(* ===== verification/Carriers.v ===== *)
(** internal/edge/carrierdns.go: who the carriers are.

    - [carrierSnapshot]: the published view, with [isSource], [isAddress] and
      [carrierFor], which name the carrier of a source;
    - [carrierDirectory]: the literal carriers, the cached DNS resolutions,
      and [publish], [apply] and [refresh], which keep the view;
    - [resolve], [hostAddrs], [orderSRV]: what one DNS name resolves to.

    The resolver and the random source are parameters. *)

From stdpp Require Import sorting.
From S2P Require Import Prelude GoTime Netip GoText.

Open Scope Z_scope.

(** ** netip.Prefix *)

Record Prefix := mkPrefix { p_addr : Addr; p_bits : Z }.

#[export] Instance Prefix_eq_dec : EqDecision Prefix.
Proof. solve_decision. Defined.

Definition bit_len (a : Addr) : Z := match a with AddrZero => 0 | V4 _ => 32 | V6 _ _ => 128 end.

(** [netip.PrefixFrom(a, a.BitLen())]: one host. *)
Definition host_prefix (a : Addr) : Prefix := mkPrefix (with_zone a []) (bit_len a).

(** [Prefix.Contains]: same family, no zone, the leading bits equal. *)
Definition prefix_contains (p : Prefix) (ip : Addr) : bool :=
  match p_addr p, ip with
  | V4 b, V4 n => (0 <=? p_bits p) && (p_bits p <=? 32) &&
                  (Z.shiftr n (32 - p_bits p) =? Z.shiftr b (32 - p_bits p))
  | V6 b _, V6 n [] => (0 <=? p_bits p) && (p_bits p <=? 128) &&
                       (Z.shiftr n (128 - p_bits p) =? Z.shiftr b (128 - p_bits p))
  | _, _ => false
  end.

Lemma host_prefix_contains a : is_valid a = true -> prefix_contains (host_prefix a) (with_zone a []) = true.
Proof. destruct a as [|n|n z]; [done| |]; intros _; unfold prefix_contains; cbn; rewrite Z.eqb_refl; reflexivity. Qed.

(** ** The published view *)

(** config.CarrierUDP, CarrierTCP and CarrierTLS *)
Definition CarrierUDP : gostring := str "udp".
Definition CarrierTCP : gostring := str "tcp".
Definition CarrierTLS : gostring := str "tls".

Definition carrierUnknown : gostring := str "unknown".

Record carrierSnapshot := mkSnap {
  names : list gostring;
  addrs : gmap gostring (list AddrPort);
  nets : list Prefix;
  extra : list Prefix;
  transports : gmap gostring gostring
}.

Definition addrs_of (c : carrierSnapshot) (n : gostring) : list AddrPort := default [] (addrs c !! n).
Definition transport_of (c : carrierSnapshot) (n : gostring) : gostring := default [] (transports c !! n).

Definition plain (ip : Addr) : Addr := with_zone (unmap ip) [].

Definition isSource (c : carrierSnapshot) (ip : Addr) : bool :=
  existsb (fun p => prefix_contains p (plain ip)) (nets c).

Definition ap_eqb (a b : AddrPort) : bool := bool_decide (a = b).

Definition isAddress (c : carrierSnapshot) (src : AddrPort) (network : gostring) : bool :=
  let src := mkAddrPort (plain (ap_addr src)) (ap_port src) in
  let network := to_lower network in
  existsb (fun n => beq (transport_of c n) network && existsb (ap_eqb src) (addrs_of c n)) (names c).

(** The inner loop of [carrierFor]: an exact match ends it, the first address
    with the right IP sets [byIP] if nothing has yet. *)
Fixpoint match_addrs (src : AddrPort) (n : gostring) (l : list AddrPort) (byIP : gostring) : bool * gostring :=
  match l with
  | [] => (false, byIP)
  | a :: l =>
      if ap_eqb a src then (true, byIP)
      else match_addrs src n l (if beq byIP [] && addr_eqb (ap_addr a) (ap_addr src) then n else byIP)
  end.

▶ Goal of the exercise: Find the word "isSource" in the material, then list each line that holds it.

▶ Task answer:
    - [carrierSnapshot]: the published view, with [isSource], [isAddress] and
Definition isSource (c : carrierSnapshot) (ip : Addr) : bool :=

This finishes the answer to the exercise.